TVWeek: There has been a whole slew of new funding announcements for online video companies. Put that in perspective.

Mr. Geffs: The old rule on Wall Street is “all things in excess.” Two years ago you could not get a nickel for online video, and Klipmart (which provides services to manage online ads) was in the wilderness crying out. Man, has it changed hard. Now there is overhype on the investment side and the fifth, sixth and seventh YouTube clone is getting funded, and they argue passionately that they have a critical difference. Overall, venture capitalists are bidding down their returns. As a group, investors who put money in YouTube will have spectacular returns, and those funding knockoff No. 5, No. 6 or No. 7 will have more modest returns.
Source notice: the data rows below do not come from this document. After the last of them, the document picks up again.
(** * det_multi: evaluation of an ensemble of density estimation trees

    A shallow embedding of [src/mlpack/methods/det/det_multi_main.cpp]:
    the model-loading loop, the per-point weighted reduction over the
    loaded trees, the line-by-line record loop with its [std::stringstream]
    tokenisation, and the binding of the input and output streams.

    Conventions.
    - [double] and [long double] values are IEEE-754 binary floats as
      specified by the standard library's [SpecFloat]; every operation
      rounds to nearest-even in the format of its C++ type.
    - [size_t] values that take part in arithmetic are integers in [Z]
      reduced modulo [2^64]; sizes of in-memory containers are [nat].
    - [std::istream] is a character buffer with its [eofbit] and [failbit].
    - [Log::Info], [Log::Warn] and [Log::Fatal] append to a diagnostic
      trace; [Log::Fatal] ends the run. The [Timer] calls and the decimal
      rendering done by [operator<<] on the output are left out: the
      output is the sequence of [double] values handed to it. *)

From Stdlib Require Import ZArith Bool Ascii String DecimalString List Lia.
From Stdlib Require Import Floats.SpecFloat.
From Stdlib Require Import Permutation.
Import ListNotations.

Local Open Scope Z_scope.

(** * Definitions *)

(** ** Floating-point formats *)

Module Fp.

Record format := { prec : Z; emax : Z }.

(** [double]: IEEE-754 binary64. *)
Definition binary64 : format := {| prec := 53; emax := 1024 |}.

(** [long double] as the x86-64 System V ABI has it: the 80-bit x87
    extended format, 64 bits of significand. *)
Definition x87_extended : format := {| prec := 64; emax := 16384 |}.

(** Conversion of a floating value to format [f] (a C++ cast). *)
Definition round (f : format) (x : spec_float) : spec_float :=
  match x with
  | S754_finite s m e => binary_round (prec f) (emax f) s m e
  | _ => x
  end.

(** Conversion of an integer to format [f]. *)
Definition of_Z (f : format) (n : Z) : spec_float :=
  binary_normalize (prec f) (emax f) n 0 false.

Definition add (f : format) := SFadd (prec f) (emax f).
Definition mul (f : format) := SFmul (prec f) (emax f).
Definition div (f : format) := SFdiv (prec f) (emax f).

(** Largest finite value of the format. *)
Definition max_float (f : format) := SFmax_float (prec f) (emax f).

End Fp.

Definition double := spec_float.
Definition long_double := spec_float.

Definition long_double_format : Fp.format := Fp.x87_extended.

Definition ld_add : long_double -> long_double -> long_double := Fp.add long_double_format.
Definition ld_mul : long_double -> long_double -> long_double := Fp.mul long_double_format.
Definition ld_div : long_double -> long_double -> long_double := Fp.div long_double_format.

(** [(long double)val] for a [double]. *)
Definition ld_of_double (x : double) : long_double := Fp.round long_double_format x.
(** Implicit conversion of a [size_t] operand to [long double]. *)
Definition ld_of_size (n : Z) : long_double := Fp.of_Z long_double_format n.
(** [(double)density]. *)
Definition double_of_ld (x : long_double) : double := Fp.round Fp.binary64 x.

(** The literal [.0]. *)
Definition zero : double := S754_zero false.

(** ** [size_t] arithmetic *)

Definition SIZE_MODULUS : Z := 2 ^ 64.

Definition size_add (a b : Z) : Z := (a + b) mod SIZE_MODULUS.
Definition size_sub (a b : Z) : Z := (a - b) mod SIZE_MODULUS.

(** ** [for] statements

    [for_range n cond body s] is
    [for (size_t i = 0; cond && i < n; ++i) body(i)] run from state [s]. *)

Fixpoint for_upto {S : Type} (steps i : nat) (cond : S -> bool)
    (body : nat -> S -> S) (s : S) : S :=
  match steps with
  | O => s
  | Datatypes.S k =>
      if cond s then for_upto k (Datatypes.S i) cond body (body i s) else s
  end.

Definition for_range {S : Type} (n : nat) (cond : S -> bool)
    (body : nat -> S -> S) (s : S) : S :=
  for_upto n 0 cond body s.

Definition always {S : Type} (_ : S) : bool := true.

(** ** The trained tree, [DTree<arma::mat, int>]

    [dtree.hpp] is outside this file; the program uses four members of a
    loaded tree, which are the fields here. [ComputeValue] is the density
    the tree assigns to a query vector. *)

Definition vec := list double.

Record DET := {
  MaxVals_n_elem : nat;            (* tree->MaxVals().n_elem *)
  Start : Z;                       (* model->Start() *)
  End_ : Z;                        (* model->End() *)
  ComputeValue : vec -> double     (* model->ComputeValue(data) *)
}.

(** ** The reduction over the models (lines 140-160) *)

Record accum := { density : long_double; count : Z }.

Definition accum0 : accum := {| density := zero; count := 0 |}.

Definition no_tree : DET :=
  {| MaxVals_n_elem := 0; Start := 0; End_ := 0; ComputeValue := fun _ => zero |}.

(** Body of the loop over [m]; [models[m]] is always in range there. *)
Definition model_body (models : list DET) (data : vec) (m : nat) (a : accum) : accum :=
  let model := nth m models no_tree in
  let val := ComputeValue model data in
  let cnt := size_sub (End_ model) (Start model) in
  {| density := ld_add (density a) (ld_mul (ld_of_double val) (ld_of_size cnt));
     count := size_add (count a) cnt |}.

(** The loop run one iteration after the other in index order. *)
Definition reduce (models : list DET) (data : vec) : accum :=
  for_range (length models) always (model_body models data) accum0.

(** The loop, then [density /= count] and the cast of line 160. *)
Definition Evaluate (models : list DET) (data : vec) : double :=
  let a := reduce models data in
  double_of_ld (ld_div (density a) (ld_of_size (count a))).

(** *** The combination formula, as the specification words it *)

(** [trainingPartitionSize] of a tree. *)
Definition weight (m : DET) : Z := size_sub (End_ m) (Start m).

Definition term (data : vec) (m : DET) : long_double :=
  ld_mul (ld_of_double (ComputeValue m data)) (ld_of_size (weight m)).

(** Sum of the terms [v_m * w_m], accumulated in [long double]. *)
Definition weighted_sum (models : list DET) (data : vec) : long_double :=
  fold_left ld_add (map (term data) models) zero.

(** Sum of the weights, as an integer. *)
Definition total_weight (models : list DET) : Z :=
  fold_right Z.add 0 (map weight models).

Definition weighted_average (models : list DET) (data : vec) : double :=
  double_of_ld (ld_div (weighted_sum models data) (ld_of_size (total_weight models))).

(** One turn of the loop, on the tree itself. *)
Definition model_step (data : vec) (model : DET) (a : accum) : accum :=
  {| density := ld_add (density a) (term data model);
     count := size_add (count a) (weight model) |}.

(** ** [std::istream]

    A stream is the characters not yet read together with two state
    flags. [badbit] is never raised by the operations used here. *)

Record istream := { buf : list ascii; eofbit : bool; failbit : bool }.

Definition good (s : istream) : bool := negb (eofbit s) && negb (failbit s).
Definition eof (s : istream) : bool := eofbit s.

Definition set_failbit (s : istream) : istream :=
  {| buf := buf s; eofbit := eofbit s; failbit := true |}.

(** A stream freshly opened on [text]: [std::stringstream x(text)], an
    [ifstream] whose file could be opened, and [cin]. *)
Definition stream_of (text : list ascii) : istream :=
  {| buf := text; eofbit := false; failbit := false |}.

(** An [ifstream] whose file could not be opened. *)
Definition failed_stream : istream :=
  {| buf := []; eofbit := false; failbit := true |}.

Definition is_nil {A : Type} (l : list A) : bool :=
  match l with [] => true | _ => false end.

Definition newline : ascii := "010"%char.

(** [isspace] in the "C" locale: space, and the controls 9 to 13. *)
Definition isspace (c : ascii) : bool :=
  let n := nat_of_ascii c in
  (Nat.eqb n 32 || (Nat.leb 9 n && Nat.leb n 13))%bool.

Fixpoint skipws (s : list ascii) : list ascii :=
  match s with
  | c :: r => if isspace c then skipws r else s
  | [] => []
  end.

(** *** [std::getline(is, str)]

    [read_line] takes characters up to the first newline, which is
    consumed and dropped; the flag tells that the end of the buffer came
    first. [getline] raises [eofbit] in that case, and [failbit] as well
    when no character at all was taken. *)
Fixpoint read_line (s : list ascii) : list ascii * list ascii * bool :=
  match s with
  | [] => ([], [], true)
  | c :: r =>
      if Ascii.eqb c newline then ([], r, false)
      else let '(l, r', e) := read_line r in (c :: l, r', e)
  end.

Definition getline (s : istream) (str : list ascii) : istream * list ascii :=
  if good s then
    let '(l, r, e) := read_line (buf s) in
    ({| buf := r; eofbit := e; failbit := (e && is_nil l)%bool |}, l)
  else (set_failbit s, str).

(** *** [is >> val] for a [double]

    The numeric stage, [std::num_get<char>::get], belongs to the C++
    library: it is a parameter [num_get] of everything below. Applied to the
    unread characters (the first of them not a space) it reports what was
    converted and what is left unread. *)

Inductive conversion :=
| Converted (v : double)       (* the field is a number in range *)
| NoConversion                 (* the field is not a number: 0 is stored *)
| OutOfRange (v : double).     (* a number out of range: [v] is stored *)

Record num_result := { conv : conversion; unread : list ascii }.

Definition num_get_t := list ascii -> num_result.

Definition stores (c : conversion) : double :=
  match c with
  | Converted v => v
  | NoConversion => zero
  | OutOfRange v => v
  end.

Definition fails (c : conversion) : bool :=
  match c with Converted _ => false | _ => true end.

Definition blank (s : list ascii) : bool := forallb isspace s.

(** What may follow a token: the end of the line or a space. *)
Definition ends_token (rest : list ascii) : bool :=
  match rest with [] => true | c :: _ => isspace c end.

Definition begins_token (tok : list ascii) : bool :=
  match tok with [] => false | c :: _ => negb (isspace c) end.

Fixpoint set_at (i : nat) (v : double) (l : vec) : vec :=
  match l, i with
  | [], _ => []
  | _ :: t, O => v :: t
  | h :: t, S j => h :: set_at j v t
  end.

(** Values followed by zeros, [k] entries in all. *)
Fixpoint pad (k : nat) (l : vec) : vec :=
  match k with
  | O => []
  | S k' =>
      match l with
      | [] => zero :: pad k' []
      | x :: l' => x :: pad k' l'
      end
  end.

Record parser := { line_stream : istream; data : vec }.

Record processor := {
  input : istream;
  line_string : list ascii;
  output : list double
}.

Section Extraction.

Variable num_get : num_get_t.

(** The sentry fails on a stream that is not good, and when skipping
    white space runs into the end: [val] is then left as it was. The
    numeric stage raises [eofbit] exactly when it ran into the end. *)
Definition extract (s : istream) (val : double) : istream * double :=
  if good s then
    match skipws (buf s) with
    | [] => ({| buf := []; eofbit := true; failbit := true |}, val)
    | c :: r =>
        let res := num_get (c :: r) in
        ({| buf := unread res; eofbit := is_nil (unread res);
            failbit := fails (conv res) |}, stores (conv res))
    end
  else (set_failbit s, val).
TVWeek: What sort of shakeout will occur?

Mr. Geffs: It’s sort of like what will happen on the ad network side [online]. There are tons of companies that aggregate ad content and resell it, and there has not been a lot of M&A activity because there are so many … and the major acquirers are standing back to see which will emerge as a winner. Likewise, in the video aggregation space there will be a period waiting to see who merges, and there will be consolidation.

TVWeek: Is there a meaningful ad business for user-generated content?

Mr. Geffs: There will need to be mind-shifts on both sides and some accepted means of classifying content. And the sites will have to figure out what to do, because at the end of the day there will be a large group of advertisers who won’t run if you tell them they will be next to the topless kids at a party … there will need to be from the sell side some self-policing ways of classifying this, and on the buy side there will be shifts in mindset in terms of what is acceptable and what it not acceptable.

TVWeek: Is user-generated content a fad?

Mr. Geffs: By definition, most media is user-generated. The Internet now gives you a way to reach out and distribute that and have advertising. These videos existed before. They just weren’t distributed before … but there is value to the higher quality content over lower content. Advertisers will pay a premium to be near the higher-quality content.